Reproduce the line containing "destruct (consume (classify" in the listing below, then every later line up to the end, precisely as written.

* **DATA PROVIDED**:
[Start of section]

Lemma classify_elem (argv : list string) (tok : string) (o : Opt) (e : option string) :
  (tok, COption o e) ∈ classify argv ↔ tok ∈ argv ∧ parse_optional parser tok = COption o e.
Proof.
  unfold classify. rewrite list_elem_of_fmap. split.
  - intros (s & [= -> Hc] & Hin). auto.
  - intros [Hin Hc]. exists tok. rewrite Hc. auto.
Qed.

(** C6. parse_args declares, on top of argparse's own help option, exactly
    the options --run, --epoch, --model, --weight, --weight_decay, --momentum,
    --startfm, --batchsize, --lr (which store a value) and --download, --tuning
    (store_true), each with its default; each of these names reads as its
    option; in an invocation that parse_args accepts every token that reads
    as an option reads as one of the eleven, the namespace has exactly their
    eleven attributes, and every option that the invocation omits has its
    declared default. *)
Theorem parse_args_options_and_defaults (argv : list string) (ns : gmap string Value) :
  parse_args argv = Some ns →
  parser = ArgumentParser ++ declared_options
  ∧ (∀ o f, o ∈ declared_options → f ∈ flags o → parse_optional parser f = COption o None)
  ∧ (∀ tok o e, tok ∈ argv → parse_optional parser tok = COption o e →
                o ∈ declared_options)
  ∧ dom ns = list_to_set (dest <$> declared_options)
  ∧ (∀ o, o ∈ declared_options → omits argv o → ns !! dest o = opt_default o).
Proof.
  unfold parse_args. case_bool_decide as Hsep; [discriminate |].
  destruct (existsb _ _); [discriminate |].
  destruct (consume (classify argv) (set_defaults parser ∅) ∅) as [[ns1 seen1] |] eqn:Hc;
    [| discriminate].
  rewrite convert_defaults_parser. cbn zeta. intros [= <-].
  apply (consume_inv (length (classify argv))) in Hc as (Hhelp & Hkeep & Hdom); [| lia].
  assert (Hdecl : ∀ tok o e, tok ∈ argv → parse_optional parser tok = COption o e →
                             o ∈ declared_options).
  { intros tok o e Hin Hcl.
    destruct (help_or_declared o (parse_optional_in _ _ _ _ Hcl)) as [Hh | Hd]; [| exact Hd].
    exfalso. eapply Hhelp; [apply classify_elem; eauto | exact Hh]. }
  assert (Hdom1 : dom ns1 = dom (set_defaults parser ∅)).
  { apply Hdom. intros tok o e Hin. apply classify_elem in Hin as [Hin Hcl].
    apply declared_dest_in_dom. eauto. }
  split; [reflexivity |]. split; [| split; [exact Hdecl |]; split].
  - intros o f Ho Hf. unfold declared_options in Ho.
    repeat (apply elem_of_cons in Ho as [-> | Ho]);
      try (apply list_elem_of_singleton in Hf as ->; vm_compute; reflexivity).
    inversion Ho.
  - rewrite <- defaults_dom, <- Hdom1.
    assert (Hr : "run" ∈ dom ns1).
    { rewrite Hdom1. vm_compute. reflexivity. }
    assert (Hm : "model" ∈ dom ns1).
    { rewrite Hdom1. vm_compute. reflexivity. }
    assert (Hrun : ∀ v, dom (<["run" := v]> ns1) = dom ns1)
      by (intros; apply dom_insert_elem, Hr).
    repeat case_bool_decide;
      repeat (rewrite dom_insert_elem; [| rewrite ?Hrun; assumption]); reflexivity.
  - intros o Ho Hom.
    destruct (Hkeep (dest o)) as [Hl Hs].
    { intros tok o' e Hin. apply classify_elem in Hin as [Hin Hcl]. eapply Hom; eauto. }
    rewrite (defaults_lookup o Ho) in Hl.
    assert (Hns : dest o ∉ seen1) by (rewrite Hs; apply not_elem_of_empty).
    unfold declared_options in Ho.
    repeat (apply elem_of_cons in Ho as [-> | Ho]); cbn [dest declared opt_default] in *;
      try (repeat case_bool_decide; try contradiction;
           repeat first [rewrite lookup_insert_eq
                        | rewrite lookup_insert_ne by discriminate];
           first [reflexivity | exact Hl]).
    inversion Ho.
Qed.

[End of section]

* **RESULT FOR THIS EXERCISE**:
  destruct (consume (classify argv) (set_defaults parser ∅) ∅) as [[ns1 seen1] |] eqn:Hc;
    [| discriminate].
  rewrite convert_defaults_parser. cbn zeta. intros [= <-].
  apply (consume_inv (length (classify argv))) in Hc as (Hhelp & Hkeep & Hdom); [| lia].
  assert (Hdecl : ∀ tok o e, tok ∈ argv → parse_optional parser tok = COption o e →
                             o ∈ declared_options).
  { intros tok o e Hin Hcl.
    destruct (help_or_declared o (parse_optional_in _ _ _ _ Hcl)) as [Hh | Hd]; [| exact Hd].
    exfalso. eapply Hhelp; [apply classify_elem; eauto | exact Hh]. }
  assert (Hdom1 : dom ns1 = dom (set_defaults parser ∅)).
  { apply Hdom. intros tok o e Hin. apply classify_elem in Hin as [Hin Hcl].
    apply declared_dest_in_dom. eauto. }
  split; [reflexivity |]. split; [| split; [exact Hdecl |]; split].
  - intros o f Ho Hf. unfold declared_options in Ho.
    repeat (apply elem_of_cons in Ho as [-> | Ho]);
      try (apply list_elem_of_singleton in Hf as ->; vm_compute; reflexivity).
    inversion Ho.
  - rewrite <- defaults_dom, <- Hdom1.
    assert (Hr : "run" ∈ dom ns1).
    { rewrite Hdom1. vm_compute. reflexivity. }
    assert (Hm : "model" ∈ dom ns1).
    { rewrite Hdom1. vm_compute. reflexivity. }
    assert (Hrun : ∀ v, dom (<["run" := v]> ns1) = dom ns1)
      by (intros; apply dom_insert_elem, Hr).
    repeat case_bool_decide;
      repeat (rewrite dom_insert_elem; [| rewrite ?Hrun; assumption]); reflexivity.
  - intros o Ho Hom.
    destruct (Hkeep (dest o)) as [Hl Hs].
    { intros tok o' e Hin. apply classify_elem in Hin as [Hin Hcl]. eapply Hom; eauto. }
    rewrite (defaults_lookup o Ho) in Hl.
    assert (Hns : dest o ∉ seen1) by (rewrite Hs; apply not_elem_of_empty).
    unfold declared_options in Ho.
    repeat (apply elem_of_cons in Ho as [-> | Ho]); cbn [dest declared opt_default] in *;
      try (repeat case_bool_decide; try contradiction;
           repeat first [rewrite lookup_insert_eq
                        | rewrite lookup_insert_ne by discriminate];
           first [reflexivity | exact Hl]).
    inversion Ho.
Qed.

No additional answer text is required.